Hypovitaminosis D and reduced cathelicidin are strongly correlated during the multidrug therapy against leprosy.

Mycobacterium leprae infection depends on the competence of the host immune defense to induce effective protection against this intracellular pathogen. The present study investigated the serum levels of vitamin D and the antimicrobial peptide cathelicidin, to determine the statistical correlation between them in leprosy patients before and post-six months of multidrug therapy (MDT), household contacts, and healthy individuals. Previous studies associated these molecules with high risks to develop mycobacterial diseases, such as tuberculosis and leprosy. A total of 34 leprosy patients [paucibacillary (n = 14), multibacillary (n = 20)], and 25 household contacts were recruited. Eighteen healthy adults were selected as a control group. Serum concentrations of vitamin D (25(OH)VD3) and cathelicidin were measured using high-performance liquid chromatography (HPLC), and an enzyme-linked immunosorbent assay (ELISA) kit, respectively.

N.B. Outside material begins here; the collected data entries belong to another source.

(* ===== verification/SessionSpec.v ===== *)
(** * What the life of a session guarantees

    Theorems about [SessionLife]: what attaching a device may confer, what a
    disconnection leaves behind, that a reconnection within the grace period
    restores what was held, and where the code departs from that. *)
From stdpp Require Import base gmap strings list pretty fin_maps fin_sets.
From Stdlib Require Import ZArith Lia Ascii String.
From S2P Require Import Prelude Text PolicyStore NickMap RoomTables S2sMessage Channel Rooms ChannelOps Pins ChannelInv SessionLife.
Open Scope string_scope.
Open Scope list_scope.
Open Scope Z_scope.

Lemma mem_spec x l : mem x l = true <-> x ∈ l.
Proof.
  unfold mem. rewrite existsb_exists, list_elem_of_In. split.
  - intros (y & Hy & ->%String.eqb_eq). done.
  - intros H. exists x. by rewrite String.eqb_refl.
Qed.

Lemma any_in_spec l x : any_in l x = true <-> exists y, y ∈ l /\ y ∈ x.
Proof.
  unfold any_in. rewrite existsb_exists. split; intros (y & H1 & H2); exists y.
  - rewrite list_elem_of_In. by apply bool_decide_eq_true in H2.
  - rewrite <-list_elem_of_In. split; [done|]. by apply bool_decide_eq_true.
Qed.

(** The siblings of a new session: every other session of the list that is not
    excluded, once. *)
Lemma siblings_to_probe_spec all new exclude :
  NoDup (siblings_to_probe all new exclude) /\
  forall x, x ∈ siblings_to_probe all new exclude <-> x ∈ all /\ x <> new /\ x ∉ exclude.
Proof.
  unfold siblings_to_probe.
  assert (H : forall l out, NoDup out ->
    NoDup (fold_left (fun out sid => if String.eqb sid new || mem sid exclude then out
                                     else if mem sid out then out else out ++ [sid]) l out) /\
    forall x, x ∈ fold_left (fun out sid => if String.eqb sid new || mem sid exclude then out
                                     else if mem sid out then out else out ++ [sid]) l out <->
              x ∈ out \/ x ∈ l /\ x <> new /\ x ∉ exclude).
  { induction l as [|y l IH]; intros out Hd; simpl.
    - split; [done|]. intros x. set_solver.
    - destruct (String.eqb y new || mem y exclude) eqn:E.
      + destruct (IH out Hd) as [H1 H2]. split; [done|]. intros x. rewrite H2, elem_of_cons.
        apply orb_true_iff in E as [E%String.eqb_eq|E%mem_spec]; naive_solver.
      + apply orb_false_iff in E as [E1%String.eqb_neq E2]. rewrite <-not_true_iff_false, mem_spec in E2.
        destruct (mem y out) eqn:E3.
        * apply mem_spec in E3. destruct (IH out Hd) as [H1 H2]. split; [done|]. intros x. rewrite H2, elem_of_cons. naive_solver.
        * rewrite <-not_true_iff_false, mem_spec in E3. destruct (IH (out ++ [y])) as [H1 H2].
          { apply NoDup_app. split; [done|]. split; [set_solver|apply NoDup_singleton]. }
          split; [done|]. intros x. rewrite H2, elem_of_app, list_elem_of_singleton, elem_of_cons. naive_solver. }
  destruct (H all [] ltac:(constructor)) as [H1 H2]. split; [done|]. intros x. rewrite H2. set_solver.
Qed.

There were no significant differences in serum levels of 25(OH)VD3 between all groups, and the overall prevalence rate of vitamin D deficiency was 67.1%. Cathelicidin levels were significantly lower in both untreated and treated patients when compared to controls and household contacts (p < 0.05). Strong correlations between hypovitaminosis D and reduced cathelicidin in untreated (r = 0.86) and post-six months of MDT (r = 0.79) leprosy patients were observed. These results suggest that vitamin D status and cathelicidin levels are strongly correlated during multidrug therapy for leprosy and nutritional supplementation from the beginning of treatment could strengthen the immune response against leprosy.